Трагическая вина человека в художественном мире Тютчева и заключается в стремлении поставить свое "я" выше породившего это "я" целого, осмыслить свою индивидуальность и самоценность в качестве единственной реальности бытия. Эта "призрачная свобода" и приводит человека к разладу с природой, к забвению ее языка. И тогда ночь ему "страшна" ("День и ночь"), и "дневное", "культурное" сознание человека пугается тех "бурь", того страстного желания слиться без остатка с "беспредельным", того напряженного вслушивания в завывания ветра, которое оно неожиданно открывает в мире своей же "души ночной" ("О чем ты воешь, ветр ночной…"). И тогда день уже кажется "отрадным" и "любезным", а "святая ночь" лишь острее дает человеку почувствовать свое сиротство и неизбывное одиночество во Вселенной:
На самого себя покинут он – Упразднен ум, и мысль осиротела – В душе своей, как в бездне погружен, И нет извне опоры, ни предела.("Святая ночь на небосклон взошла…")
В одних и тех же стихотворениях переживание самого контакта с "бездной", "хаосом", "беспредельным" весьма противоречиво и может совмещать прямо противоположные оценки. Лирическое "я" Тютчева испытывает мучительные колебания в момент перехода границы между "человеческим" и "природным", между конечностью своего ограниченного, но конкретного и знакомого "дневного" бытия и бесконечностью захватывающего дух, но абстрактного и безличного в своей основе "ночного" инобытия – хаоса, всепоглощающей бездны. По сути, это "я" постоянно тяготеет к пограничному, совмещающему несовместимое положению между двумя мирами:
О, вещая душа моя, О, сердце полное тревоги, О, как ты бьешься на пороге Как бы двойного бытия!…("О, вещая душа моя…", 1855)
В этой связи необходимо поставить вопрос об эволюции художественного мира поэзии Тютчева. В ряде исследований, в частности в упоминавшихся уже работах Б. М. Козырева и В. В. Кожинова, предпринимались попытки условно разграничить поэзию Тютчева на два периода: ранний (1820–1830-е годы) и поздний (1850–1860-е годы). В раннем периоде путь к гармонии мироздания пролегал через жертвенную гибель конкретной человеческой индивидуальности во имя слияния ее с беспредельным.

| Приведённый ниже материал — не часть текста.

(** ** internal/middleware/ratelimit.go *)

Definition RateLimitMiddleware {S : Type} `{RateLimitStore S} (rlStore : S)
  (c : Context) : S * Flow :=
  match ctx_tenant c with
  | None =>
      (rlStore,
       Abort StatusInternalServerError ∅ {[ "error" := JString "Tenant context missing" ]})
  | Some tenant =>
      (* Check RPM *)
      match IncrementRPM rlStore (TenantID tenant) with
      | (st, Err _) =>
          (st, Abort StatusInternalServerError ∅
                 {[ "error" := JString "Rate limit check failed" ]})
      | (st, Ok currentRPM) =>
          if currentRPM >? RPMLimit tenant then
            (st, Abort StatusTooManyRequests {[ "Retry-After" := "60" ]}
                   (<[ "limit" := JInt (RPMLimit tenant) ]>
                      {[ "error" := JString "Rate limit exceeded (RPM)" ]}))
          else
            (* Check TPM *)
            match GetTPM st (TenantID tenant) with
            | (st', Err _) =>
                (st', Abort StatusInternalServerError ∅
                        {[ "error" := JString "Rate limit check failed (TPM)" ]})
            | (st', Ok currentTPM) =>
                if currentTPM >? TPMLimit tenant then
                  (st', Abort StatusTooManyRequests {[ "Retry-After" := "60" ]}
                          (<[ "limit" := JInt (TPMLimit tenant) ]>
                             {[ "error" := JString "Rate limit exceeded (TPM)" ]}))
                else (st', Next c)
            end
      end
  end.

(** ** The circuit breaker

    [github.com/sony/gobreaker] is a dependency of the gateway; its source
    is not part of the repository.  The state machine below is the
    library's [CircuitBreaker]: [Execute] asks [beforeRequest] for
    admission, runs the request, and reports to [afterRequest] whether the
    request returned a nil error.  The settings are those [NewHandler]
    passes.  Counters are [uint32], the generation is [uint64]; the zero
    [time.Time] of [expiry] is [None]. *)

Inductive State : Type := StateClosed | StateHalfOpen | StateOpen.

Record Counts : Type := mkCounts {
  Requests : Z;
  TotalSuccesses : Z;
  TotalFailures : Z;
  ConsecutiveSuccesses : Z;
  ConsecutiveFailures : Z
}.

Record Settings : Type := mkSettings {
  MaxRequests : Z;
  Interval : Z;
  Timeout : Z;
  ReadyToTrip : Counts -> bool
}.

Record CircuitBreaker : Type := mkCircuitBreaker {
  cb_settings : Settings;
  cb_state : State;
  cb_generation : Z;
  cb_counts : Counts;
  cb_expiry : option Z
}.

Definition second_ns : Z := 1000000000.
Definition millisecond_ns : Z := 1000000.

Definition Counts_clear : Counts := mkCounts 0 0 0 0 0.

Definition Counts_onRequest (c : Counts) : Counts :=
  mkCounts (wrap_u32 (Requests c + 1)) (TotalSuccesses c) (TotalFailures c)
    (ConsecutiveSuccesses c) (ConsecutiveFailures c).

Definition Counts_onSuccess (c : Counts) : Counts :=
  mkCounts (Requests c) (wrap_u32 (TotalSuccesses c + 1)) (TotalFailures c)
    (wrap_u32 (ConsecutiveSuccesses c + 1)) 0.

Definition Counts_onFailure (c : Counts) : Counts :=
  mkCounts (Requests c) (TotalSuccesses c) (wrap_u32 (TotalFailures c + 1))
    0 (wrap_u32 (ConsecutiveFailures c + 1)).

Definition State_eqb (a b : State) : bool :=
  match a, b with
  | StateClosed, StateClosed | StateHalfOpen, StateHalfOpen | StateOpen, StateOpen => true
  | _, _ => false
  end.

Definition toNewGeneration (cb : CircuitBreaker) (now : Z) : CircuitBreaker :=
  let st := cb_settings cb in
  let expiry :=
    match cb_state cb with
    | StateClosed => if Interval st =? 0 then None else Some (now + Interval st)
    | StateOpen => Some (now + Timeout st)
    | StateHalfOpen => None
    end in
  mkCircuitBreaker st (cb_state cb) (wrap_u64 (cb_generation cb + 1)) Counts_clear expiry.

Definition setState (cb : CircuitBreaker) (state : State) (now : Z) : CircuitBreaker :=
  if State_eqb (cb_state cb) state then cb
  else
    toNewGeneration
      (mkCircuitBreaker (cb_settings cb) state (cb_generation cb) (cb_counts cb)
         (cb_expiry cb)) now.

Главным предметом переживания лирического "я" были космические стихии, имевшие для этого "я" значение всеобщей необходимости, непреложной в своей трагической сути. Мироздание понималось то как слепая, безличная сила, равнодушная к единичному человеку, то как суровая, но властно зовущая прародина, начало всех начал. Формула "Все во мне, и я во всем" из стихотворения "Тени сизые смесились…" могла оцениваться по-разному: то как благой закон бытия, то как выражение его безликости и аморфности. В художественном мире Тютчева, соответственно, преобладало тяготение к манифестации абстрактных аллегорий, к созерцанию "высоких зрелищ" мировых коллизий, роковой игры всеобщих стихий ("Цицерон", 1830; "Как океан объемлет шар земной…", 1830 и мн. др.). Форма лирического повествования от безличного "мы" нередко доминировала над повествованием от "я".
В поздней лирике все громче начинает звучать личная, интимная тема. Например, в стихотворении "День вечереет, ночь близка…" (1851) ночь не воспринимается лирическим героем как нечто всесильное и подавляющее человеческое "я". Ночной пейзаж дан сквозь призму личностного переживания; он явно "очеловечен" и не воспринимается как метафизическая абстракция. Сам же образ возлюбленной дан на грани "двойного бытия". Она – "воздушный житель, может быть, // Но с страстной женскою душой". Формула "Ты со мной, и вся во мне" из стихотворения "Пламя рдеет, пламя пышет…" (1855) наиболее полно выражает пафос поздней тютчевской лирики и отчетливо противостоит формуле раннего творчества – "Все во мне, и я во всем". В стихотворении "Два голоса" (1850) между отрешенным олимпийским и смертным человеческим бытием устанавливаются уже отношения не столько жесткого подчинения, сколько диалога двух по-своему равноценных позиций, "двух голосов" одного и того же авторского сознания [25] . Структура конфликта в художественном мире позднего Тютчева становится все более подвижной, тяготеющей не к однозначной антитезе, а к сложному сопротивопоставлению "голосов" человека и мироздания.
25
Блестящий анализ сложной полифонической структуры этого стихотворения см.: Бройтман С. Н. Русская лирика XIX – начала XX века в свете исторической поэтики: Субъектно-образная структура. М., 1997. С. 152–161.